- **PROBLEM DESCRIPTION**
Below this sentence is a listing; return exactly its lines from the one with "(** A loop of" to the one with "RGBAAt d' x", both kept, and nothing more.

── INFORMATION GIVEN ──

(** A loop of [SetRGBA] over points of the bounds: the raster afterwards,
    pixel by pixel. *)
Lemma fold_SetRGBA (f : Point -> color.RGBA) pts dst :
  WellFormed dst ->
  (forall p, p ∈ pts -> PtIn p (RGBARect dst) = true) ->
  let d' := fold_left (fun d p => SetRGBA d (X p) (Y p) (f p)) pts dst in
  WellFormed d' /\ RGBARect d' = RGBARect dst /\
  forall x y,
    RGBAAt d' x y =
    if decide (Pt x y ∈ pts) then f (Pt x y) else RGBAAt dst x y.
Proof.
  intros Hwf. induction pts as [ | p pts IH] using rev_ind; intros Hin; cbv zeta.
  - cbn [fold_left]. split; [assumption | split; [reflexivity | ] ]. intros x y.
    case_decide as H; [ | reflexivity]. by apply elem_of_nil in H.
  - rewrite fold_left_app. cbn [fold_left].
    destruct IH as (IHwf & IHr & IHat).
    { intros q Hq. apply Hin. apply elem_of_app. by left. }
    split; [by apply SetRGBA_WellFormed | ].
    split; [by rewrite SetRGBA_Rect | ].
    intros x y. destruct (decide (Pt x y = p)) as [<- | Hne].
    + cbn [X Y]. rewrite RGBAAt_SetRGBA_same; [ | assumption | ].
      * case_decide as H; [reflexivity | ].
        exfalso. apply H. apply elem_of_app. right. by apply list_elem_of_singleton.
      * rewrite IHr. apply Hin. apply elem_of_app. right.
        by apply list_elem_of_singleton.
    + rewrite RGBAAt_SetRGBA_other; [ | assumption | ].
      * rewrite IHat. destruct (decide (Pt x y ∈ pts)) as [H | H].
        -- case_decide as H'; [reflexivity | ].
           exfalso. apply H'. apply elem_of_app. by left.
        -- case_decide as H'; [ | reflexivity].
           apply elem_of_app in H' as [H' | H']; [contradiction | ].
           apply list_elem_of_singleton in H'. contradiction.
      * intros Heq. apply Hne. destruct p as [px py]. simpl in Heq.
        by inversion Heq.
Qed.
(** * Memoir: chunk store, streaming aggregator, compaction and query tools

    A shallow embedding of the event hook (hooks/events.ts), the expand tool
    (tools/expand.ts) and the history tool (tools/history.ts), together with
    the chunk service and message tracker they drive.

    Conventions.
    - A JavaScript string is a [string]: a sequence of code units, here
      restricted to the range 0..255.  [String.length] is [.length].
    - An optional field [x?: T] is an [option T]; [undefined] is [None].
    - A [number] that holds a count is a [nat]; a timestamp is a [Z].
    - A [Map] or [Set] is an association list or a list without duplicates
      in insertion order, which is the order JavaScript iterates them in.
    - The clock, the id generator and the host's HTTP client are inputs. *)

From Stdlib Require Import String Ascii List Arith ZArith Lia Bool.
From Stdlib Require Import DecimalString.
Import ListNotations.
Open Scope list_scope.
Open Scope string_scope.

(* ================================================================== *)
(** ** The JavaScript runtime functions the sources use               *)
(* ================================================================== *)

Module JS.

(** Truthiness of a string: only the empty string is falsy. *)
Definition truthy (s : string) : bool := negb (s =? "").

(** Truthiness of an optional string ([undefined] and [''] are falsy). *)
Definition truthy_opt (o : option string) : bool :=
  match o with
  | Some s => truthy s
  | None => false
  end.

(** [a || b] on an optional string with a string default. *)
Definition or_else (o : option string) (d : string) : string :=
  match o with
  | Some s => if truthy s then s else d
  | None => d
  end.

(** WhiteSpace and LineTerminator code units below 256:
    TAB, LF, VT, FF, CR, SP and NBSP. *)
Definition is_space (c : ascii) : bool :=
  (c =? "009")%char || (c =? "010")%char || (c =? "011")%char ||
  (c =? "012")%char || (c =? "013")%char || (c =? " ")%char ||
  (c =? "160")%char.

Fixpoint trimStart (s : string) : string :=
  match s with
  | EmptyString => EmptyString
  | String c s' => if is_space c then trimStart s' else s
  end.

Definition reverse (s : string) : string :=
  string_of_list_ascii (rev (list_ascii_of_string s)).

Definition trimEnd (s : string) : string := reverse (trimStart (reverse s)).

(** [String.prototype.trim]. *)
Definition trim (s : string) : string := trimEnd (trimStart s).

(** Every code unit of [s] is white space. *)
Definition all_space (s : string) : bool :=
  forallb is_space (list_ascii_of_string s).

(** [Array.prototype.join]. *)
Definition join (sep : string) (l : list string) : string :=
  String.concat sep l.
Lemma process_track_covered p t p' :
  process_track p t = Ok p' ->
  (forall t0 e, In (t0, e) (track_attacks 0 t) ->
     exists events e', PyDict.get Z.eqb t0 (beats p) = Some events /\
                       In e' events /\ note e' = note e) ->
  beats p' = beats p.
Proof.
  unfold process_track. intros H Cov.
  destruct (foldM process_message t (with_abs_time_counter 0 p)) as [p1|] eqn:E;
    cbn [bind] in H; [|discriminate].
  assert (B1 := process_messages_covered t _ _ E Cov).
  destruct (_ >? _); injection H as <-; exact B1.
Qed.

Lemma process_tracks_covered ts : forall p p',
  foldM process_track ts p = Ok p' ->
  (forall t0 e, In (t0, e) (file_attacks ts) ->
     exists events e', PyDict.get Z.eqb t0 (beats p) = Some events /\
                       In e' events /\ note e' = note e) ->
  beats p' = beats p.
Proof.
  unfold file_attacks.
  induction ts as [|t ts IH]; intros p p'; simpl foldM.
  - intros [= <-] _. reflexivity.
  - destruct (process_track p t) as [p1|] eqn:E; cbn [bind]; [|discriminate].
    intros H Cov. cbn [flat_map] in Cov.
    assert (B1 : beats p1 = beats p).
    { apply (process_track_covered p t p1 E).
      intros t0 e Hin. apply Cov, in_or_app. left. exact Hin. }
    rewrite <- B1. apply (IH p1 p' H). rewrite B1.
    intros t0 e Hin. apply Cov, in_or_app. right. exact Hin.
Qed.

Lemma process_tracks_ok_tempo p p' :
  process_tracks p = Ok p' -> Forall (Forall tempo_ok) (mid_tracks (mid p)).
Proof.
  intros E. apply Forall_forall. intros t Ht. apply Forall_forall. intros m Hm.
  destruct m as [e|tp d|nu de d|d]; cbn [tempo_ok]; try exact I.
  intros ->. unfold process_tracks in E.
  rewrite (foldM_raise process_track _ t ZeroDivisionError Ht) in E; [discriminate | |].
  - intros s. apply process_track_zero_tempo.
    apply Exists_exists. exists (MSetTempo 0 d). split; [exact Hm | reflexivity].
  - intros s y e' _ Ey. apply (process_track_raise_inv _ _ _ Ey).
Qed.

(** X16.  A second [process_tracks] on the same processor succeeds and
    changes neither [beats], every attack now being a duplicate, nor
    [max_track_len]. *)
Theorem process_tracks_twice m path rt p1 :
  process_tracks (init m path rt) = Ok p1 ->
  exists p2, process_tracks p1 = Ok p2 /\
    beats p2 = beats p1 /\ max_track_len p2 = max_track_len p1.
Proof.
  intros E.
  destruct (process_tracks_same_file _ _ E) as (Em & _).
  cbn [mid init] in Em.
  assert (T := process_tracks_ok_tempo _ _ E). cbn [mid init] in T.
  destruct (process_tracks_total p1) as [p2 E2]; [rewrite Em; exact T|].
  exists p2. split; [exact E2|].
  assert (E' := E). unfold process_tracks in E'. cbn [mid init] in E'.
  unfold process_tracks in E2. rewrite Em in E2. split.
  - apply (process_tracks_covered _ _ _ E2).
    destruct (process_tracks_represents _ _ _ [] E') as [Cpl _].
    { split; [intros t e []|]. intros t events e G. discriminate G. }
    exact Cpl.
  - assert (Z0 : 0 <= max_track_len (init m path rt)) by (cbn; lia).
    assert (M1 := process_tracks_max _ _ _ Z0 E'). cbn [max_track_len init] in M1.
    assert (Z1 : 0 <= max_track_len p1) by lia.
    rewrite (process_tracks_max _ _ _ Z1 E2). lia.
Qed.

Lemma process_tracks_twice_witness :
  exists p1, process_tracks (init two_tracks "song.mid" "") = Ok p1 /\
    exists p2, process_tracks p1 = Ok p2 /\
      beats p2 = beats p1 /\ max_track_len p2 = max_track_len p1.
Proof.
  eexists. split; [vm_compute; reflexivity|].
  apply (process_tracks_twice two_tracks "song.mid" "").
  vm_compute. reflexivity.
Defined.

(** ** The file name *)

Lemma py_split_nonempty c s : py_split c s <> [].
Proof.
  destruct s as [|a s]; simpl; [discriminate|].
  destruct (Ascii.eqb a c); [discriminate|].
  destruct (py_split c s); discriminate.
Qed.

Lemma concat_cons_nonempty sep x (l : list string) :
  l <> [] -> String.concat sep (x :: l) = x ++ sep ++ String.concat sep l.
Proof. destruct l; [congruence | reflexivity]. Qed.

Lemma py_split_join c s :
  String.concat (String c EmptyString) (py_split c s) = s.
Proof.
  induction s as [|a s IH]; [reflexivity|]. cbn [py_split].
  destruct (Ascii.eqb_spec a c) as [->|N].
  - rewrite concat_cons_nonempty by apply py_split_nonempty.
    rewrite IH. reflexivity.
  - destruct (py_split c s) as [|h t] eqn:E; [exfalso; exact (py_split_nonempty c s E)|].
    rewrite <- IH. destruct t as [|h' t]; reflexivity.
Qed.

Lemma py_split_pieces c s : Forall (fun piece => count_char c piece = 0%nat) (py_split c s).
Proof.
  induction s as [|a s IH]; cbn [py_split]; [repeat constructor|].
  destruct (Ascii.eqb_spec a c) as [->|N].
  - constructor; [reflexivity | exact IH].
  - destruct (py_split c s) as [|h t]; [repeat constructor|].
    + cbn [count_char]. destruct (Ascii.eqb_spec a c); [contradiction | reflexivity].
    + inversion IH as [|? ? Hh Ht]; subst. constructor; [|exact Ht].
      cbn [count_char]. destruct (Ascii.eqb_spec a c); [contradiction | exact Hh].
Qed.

───
── INFORMATION GIVEN ──

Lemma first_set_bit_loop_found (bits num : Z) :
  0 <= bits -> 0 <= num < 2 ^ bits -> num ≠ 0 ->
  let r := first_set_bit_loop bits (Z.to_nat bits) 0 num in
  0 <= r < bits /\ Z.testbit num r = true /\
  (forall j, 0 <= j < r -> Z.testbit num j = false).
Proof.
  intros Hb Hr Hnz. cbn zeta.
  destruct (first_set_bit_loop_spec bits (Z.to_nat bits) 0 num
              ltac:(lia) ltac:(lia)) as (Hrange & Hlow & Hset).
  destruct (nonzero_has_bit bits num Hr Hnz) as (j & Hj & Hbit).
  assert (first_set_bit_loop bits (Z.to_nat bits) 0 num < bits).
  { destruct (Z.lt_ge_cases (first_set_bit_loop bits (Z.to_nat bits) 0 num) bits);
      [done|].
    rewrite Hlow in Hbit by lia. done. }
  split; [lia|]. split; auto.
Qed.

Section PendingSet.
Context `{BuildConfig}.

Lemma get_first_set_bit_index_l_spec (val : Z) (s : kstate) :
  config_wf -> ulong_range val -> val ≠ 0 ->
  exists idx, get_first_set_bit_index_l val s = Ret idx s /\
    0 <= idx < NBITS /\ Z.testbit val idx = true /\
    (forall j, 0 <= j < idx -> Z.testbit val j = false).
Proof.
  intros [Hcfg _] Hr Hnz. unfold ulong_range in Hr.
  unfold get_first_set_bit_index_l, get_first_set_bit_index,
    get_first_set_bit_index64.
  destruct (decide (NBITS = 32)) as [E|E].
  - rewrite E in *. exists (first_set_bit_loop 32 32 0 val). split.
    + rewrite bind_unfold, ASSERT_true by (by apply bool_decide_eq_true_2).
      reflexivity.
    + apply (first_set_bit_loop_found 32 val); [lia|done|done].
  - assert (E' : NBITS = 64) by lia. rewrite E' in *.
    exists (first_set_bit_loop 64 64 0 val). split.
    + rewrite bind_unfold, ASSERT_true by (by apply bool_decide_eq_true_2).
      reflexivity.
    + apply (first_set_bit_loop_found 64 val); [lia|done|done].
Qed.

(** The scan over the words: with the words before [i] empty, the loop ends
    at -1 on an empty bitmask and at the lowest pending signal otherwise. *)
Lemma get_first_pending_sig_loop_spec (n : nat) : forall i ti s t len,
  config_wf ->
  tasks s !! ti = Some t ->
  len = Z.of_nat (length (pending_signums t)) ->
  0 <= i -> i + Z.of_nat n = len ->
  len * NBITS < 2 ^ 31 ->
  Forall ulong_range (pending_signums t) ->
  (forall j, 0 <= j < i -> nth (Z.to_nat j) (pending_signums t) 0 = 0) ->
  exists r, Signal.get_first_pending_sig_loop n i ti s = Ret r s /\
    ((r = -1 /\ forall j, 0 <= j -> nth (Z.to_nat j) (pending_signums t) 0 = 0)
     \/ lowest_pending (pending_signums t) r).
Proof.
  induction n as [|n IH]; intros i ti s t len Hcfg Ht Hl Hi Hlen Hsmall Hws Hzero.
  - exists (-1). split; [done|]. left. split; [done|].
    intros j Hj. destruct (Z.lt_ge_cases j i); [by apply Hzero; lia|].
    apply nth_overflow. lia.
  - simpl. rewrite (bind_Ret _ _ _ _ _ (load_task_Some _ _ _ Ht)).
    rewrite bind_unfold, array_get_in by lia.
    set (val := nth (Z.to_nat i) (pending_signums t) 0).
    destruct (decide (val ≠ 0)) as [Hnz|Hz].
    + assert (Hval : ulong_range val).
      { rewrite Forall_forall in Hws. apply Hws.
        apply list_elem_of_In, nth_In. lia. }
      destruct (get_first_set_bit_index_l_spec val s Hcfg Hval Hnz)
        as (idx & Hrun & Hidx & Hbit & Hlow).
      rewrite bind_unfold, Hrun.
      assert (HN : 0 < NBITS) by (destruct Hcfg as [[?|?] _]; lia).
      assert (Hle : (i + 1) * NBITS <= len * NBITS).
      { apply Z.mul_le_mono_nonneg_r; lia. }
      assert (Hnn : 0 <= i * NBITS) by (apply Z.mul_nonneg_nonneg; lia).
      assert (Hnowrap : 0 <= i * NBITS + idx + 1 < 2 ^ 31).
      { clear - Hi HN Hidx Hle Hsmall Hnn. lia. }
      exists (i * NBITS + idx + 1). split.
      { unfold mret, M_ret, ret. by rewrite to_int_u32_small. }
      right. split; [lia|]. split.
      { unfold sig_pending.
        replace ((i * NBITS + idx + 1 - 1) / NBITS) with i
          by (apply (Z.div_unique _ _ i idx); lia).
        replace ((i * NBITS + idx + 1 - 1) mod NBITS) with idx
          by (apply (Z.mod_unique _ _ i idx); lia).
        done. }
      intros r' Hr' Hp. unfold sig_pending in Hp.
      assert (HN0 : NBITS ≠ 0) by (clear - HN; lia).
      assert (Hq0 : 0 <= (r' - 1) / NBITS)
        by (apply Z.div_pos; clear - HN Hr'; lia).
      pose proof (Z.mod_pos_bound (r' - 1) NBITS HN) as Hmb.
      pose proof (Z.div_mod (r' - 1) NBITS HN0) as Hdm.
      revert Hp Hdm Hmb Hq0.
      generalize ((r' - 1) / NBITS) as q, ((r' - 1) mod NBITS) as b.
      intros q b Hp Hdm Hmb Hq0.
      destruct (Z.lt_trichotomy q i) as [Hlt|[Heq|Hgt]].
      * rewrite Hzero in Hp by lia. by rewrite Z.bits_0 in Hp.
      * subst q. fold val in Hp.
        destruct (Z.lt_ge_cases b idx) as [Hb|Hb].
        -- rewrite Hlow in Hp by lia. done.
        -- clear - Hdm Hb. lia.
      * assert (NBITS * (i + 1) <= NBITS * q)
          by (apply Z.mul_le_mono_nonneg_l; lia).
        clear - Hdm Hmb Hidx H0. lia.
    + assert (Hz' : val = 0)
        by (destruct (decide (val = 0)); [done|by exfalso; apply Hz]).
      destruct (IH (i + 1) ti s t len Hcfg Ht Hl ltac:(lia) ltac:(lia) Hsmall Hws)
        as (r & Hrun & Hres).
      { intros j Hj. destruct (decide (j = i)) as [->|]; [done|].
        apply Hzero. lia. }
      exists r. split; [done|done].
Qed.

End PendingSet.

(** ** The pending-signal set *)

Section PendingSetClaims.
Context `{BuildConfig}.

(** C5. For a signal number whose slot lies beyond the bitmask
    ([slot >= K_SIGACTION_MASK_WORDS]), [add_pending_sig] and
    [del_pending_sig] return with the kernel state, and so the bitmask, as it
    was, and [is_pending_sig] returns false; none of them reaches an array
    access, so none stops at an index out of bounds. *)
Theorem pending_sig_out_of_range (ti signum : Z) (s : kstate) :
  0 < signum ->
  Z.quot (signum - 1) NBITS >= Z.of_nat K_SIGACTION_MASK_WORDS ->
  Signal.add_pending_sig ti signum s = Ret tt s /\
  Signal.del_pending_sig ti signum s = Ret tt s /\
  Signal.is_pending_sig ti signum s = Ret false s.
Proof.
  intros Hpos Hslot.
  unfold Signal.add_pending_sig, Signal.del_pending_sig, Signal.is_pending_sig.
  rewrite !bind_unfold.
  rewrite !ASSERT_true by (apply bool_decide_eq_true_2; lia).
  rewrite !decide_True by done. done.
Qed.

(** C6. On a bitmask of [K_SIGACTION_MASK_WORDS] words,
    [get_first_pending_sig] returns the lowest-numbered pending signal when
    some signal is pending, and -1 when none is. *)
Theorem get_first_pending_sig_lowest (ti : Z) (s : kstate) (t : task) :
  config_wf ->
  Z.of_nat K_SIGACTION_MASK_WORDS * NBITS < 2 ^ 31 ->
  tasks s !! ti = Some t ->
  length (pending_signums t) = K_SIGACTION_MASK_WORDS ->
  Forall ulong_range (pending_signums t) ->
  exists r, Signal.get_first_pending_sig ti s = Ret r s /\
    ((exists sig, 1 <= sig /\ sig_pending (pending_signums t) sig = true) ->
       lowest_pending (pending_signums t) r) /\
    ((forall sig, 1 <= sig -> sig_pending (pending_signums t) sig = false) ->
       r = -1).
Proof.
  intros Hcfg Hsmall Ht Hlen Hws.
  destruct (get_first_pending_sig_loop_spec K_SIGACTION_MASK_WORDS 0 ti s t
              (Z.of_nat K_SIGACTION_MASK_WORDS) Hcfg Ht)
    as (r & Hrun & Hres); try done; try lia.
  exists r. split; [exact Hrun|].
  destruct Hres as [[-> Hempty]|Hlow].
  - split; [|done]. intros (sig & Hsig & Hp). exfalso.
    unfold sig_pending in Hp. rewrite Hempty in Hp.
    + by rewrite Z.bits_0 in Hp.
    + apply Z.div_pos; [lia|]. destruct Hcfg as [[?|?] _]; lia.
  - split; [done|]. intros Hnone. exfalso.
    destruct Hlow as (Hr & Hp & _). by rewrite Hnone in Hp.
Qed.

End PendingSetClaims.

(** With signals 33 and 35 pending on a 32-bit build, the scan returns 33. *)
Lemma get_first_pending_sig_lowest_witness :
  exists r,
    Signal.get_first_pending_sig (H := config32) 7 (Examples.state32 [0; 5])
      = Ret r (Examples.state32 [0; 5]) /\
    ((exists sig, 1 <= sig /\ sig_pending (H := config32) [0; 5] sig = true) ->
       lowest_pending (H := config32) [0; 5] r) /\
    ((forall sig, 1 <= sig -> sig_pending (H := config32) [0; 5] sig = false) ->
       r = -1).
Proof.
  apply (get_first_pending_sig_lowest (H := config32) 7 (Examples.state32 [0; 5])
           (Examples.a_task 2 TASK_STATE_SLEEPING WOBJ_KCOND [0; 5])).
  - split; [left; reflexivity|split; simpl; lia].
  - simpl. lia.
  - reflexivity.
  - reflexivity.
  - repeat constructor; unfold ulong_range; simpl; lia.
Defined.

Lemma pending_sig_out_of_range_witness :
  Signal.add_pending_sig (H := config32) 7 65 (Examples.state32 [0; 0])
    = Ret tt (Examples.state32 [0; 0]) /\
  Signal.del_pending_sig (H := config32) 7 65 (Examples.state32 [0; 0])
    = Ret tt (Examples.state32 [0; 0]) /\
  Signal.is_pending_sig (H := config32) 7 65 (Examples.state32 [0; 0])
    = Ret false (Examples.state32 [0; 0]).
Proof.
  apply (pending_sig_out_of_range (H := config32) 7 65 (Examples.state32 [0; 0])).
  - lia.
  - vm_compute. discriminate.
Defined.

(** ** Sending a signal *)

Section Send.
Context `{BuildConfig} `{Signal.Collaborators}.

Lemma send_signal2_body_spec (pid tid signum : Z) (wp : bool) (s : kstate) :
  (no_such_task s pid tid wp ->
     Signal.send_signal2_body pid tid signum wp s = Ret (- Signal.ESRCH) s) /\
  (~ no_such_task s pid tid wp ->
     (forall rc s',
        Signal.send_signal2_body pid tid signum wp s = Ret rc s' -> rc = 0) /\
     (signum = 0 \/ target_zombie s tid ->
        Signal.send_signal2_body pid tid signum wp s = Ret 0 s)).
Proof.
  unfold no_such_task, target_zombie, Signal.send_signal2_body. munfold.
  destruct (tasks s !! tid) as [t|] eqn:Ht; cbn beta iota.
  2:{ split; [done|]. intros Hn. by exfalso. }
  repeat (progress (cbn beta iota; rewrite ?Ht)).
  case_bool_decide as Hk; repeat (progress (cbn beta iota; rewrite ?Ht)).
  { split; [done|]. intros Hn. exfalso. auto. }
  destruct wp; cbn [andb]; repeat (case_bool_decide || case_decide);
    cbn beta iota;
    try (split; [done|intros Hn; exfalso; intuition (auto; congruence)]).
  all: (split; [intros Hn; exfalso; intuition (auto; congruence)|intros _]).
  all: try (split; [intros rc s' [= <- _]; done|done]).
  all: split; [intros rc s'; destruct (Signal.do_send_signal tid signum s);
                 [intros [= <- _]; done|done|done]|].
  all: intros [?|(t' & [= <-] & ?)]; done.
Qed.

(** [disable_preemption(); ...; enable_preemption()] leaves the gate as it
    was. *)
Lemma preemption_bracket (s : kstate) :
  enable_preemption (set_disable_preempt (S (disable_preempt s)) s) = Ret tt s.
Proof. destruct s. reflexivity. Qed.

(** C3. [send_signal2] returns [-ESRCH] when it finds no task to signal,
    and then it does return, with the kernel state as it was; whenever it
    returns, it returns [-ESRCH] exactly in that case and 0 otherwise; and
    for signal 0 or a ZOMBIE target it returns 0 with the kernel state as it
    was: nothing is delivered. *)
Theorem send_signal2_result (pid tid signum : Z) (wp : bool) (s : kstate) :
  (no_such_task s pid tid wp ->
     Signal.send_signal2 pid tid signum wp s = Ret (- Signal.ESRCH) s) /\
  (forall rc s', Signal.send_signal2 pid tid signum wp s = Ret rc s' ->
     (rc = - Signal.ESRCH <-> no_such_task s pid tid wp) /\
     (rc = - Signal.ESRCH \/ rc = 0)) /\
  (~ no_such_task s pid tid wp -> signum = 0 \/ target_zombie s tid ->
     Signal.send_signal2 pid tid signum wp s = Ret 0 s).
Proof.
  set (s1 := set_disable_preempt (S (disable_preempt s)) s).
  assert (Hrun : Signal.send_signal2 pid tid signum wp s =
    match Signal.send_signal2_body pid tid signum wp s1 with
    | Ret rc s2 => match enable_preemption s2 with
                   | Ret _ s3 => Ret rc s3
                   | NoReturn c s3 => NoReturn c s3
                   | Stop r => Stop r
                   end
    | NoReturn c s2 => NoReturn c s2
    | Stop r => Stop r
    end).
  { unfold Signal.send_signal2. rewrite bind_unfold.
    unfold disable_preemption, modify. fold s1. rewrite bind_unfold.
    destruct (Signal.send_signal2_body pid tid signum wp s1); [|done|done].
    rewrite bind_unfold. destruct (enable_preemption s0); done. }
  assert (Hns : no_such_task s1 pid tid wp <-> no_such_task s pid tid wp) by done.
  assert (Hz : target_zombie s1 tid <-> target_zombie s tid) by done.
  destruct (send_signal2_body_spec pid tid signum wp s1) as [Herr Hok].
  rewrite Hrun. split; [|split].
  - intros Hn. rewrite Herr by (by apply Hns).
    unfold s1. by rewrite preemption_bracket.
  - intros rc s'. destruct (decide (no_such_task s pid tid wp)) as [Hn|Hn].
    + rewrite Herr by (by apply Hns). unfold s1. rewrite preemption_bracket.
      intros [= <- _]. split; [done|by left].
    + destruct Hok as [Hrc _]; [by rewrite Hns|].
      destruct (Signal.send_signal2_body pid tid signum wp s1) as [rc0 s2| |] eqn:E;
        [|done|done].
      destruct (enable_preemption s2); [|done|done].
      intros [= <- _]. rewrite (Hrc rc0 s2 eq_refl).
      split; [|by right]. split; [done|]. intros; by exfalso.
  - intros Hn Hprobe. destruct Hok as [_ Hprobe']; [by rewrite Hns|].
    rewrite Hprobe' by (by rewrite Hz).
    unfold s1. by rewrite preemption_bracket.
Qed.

───

- **TASK OUTPUT**
(** A loop of [SetRGBA] over points of the bounds: the raster afterwards,
    pixel by pixel. *)
Lemma fold_SetRGBA (f : Point -> color.RGBA) pts dst :
  WellFormed dst ->
  (forall p, p ∈ pts -> PtIn p (RGBARect dst) = true) ->
  let d' := fold_left (fun d p => SetRGBA d (X p) (Y p) (f p)) pts dst in
  WellFormed d' /\ RGBARect d' = RGBARect dst /\
  forall x y,
    RGBAAt d' x y =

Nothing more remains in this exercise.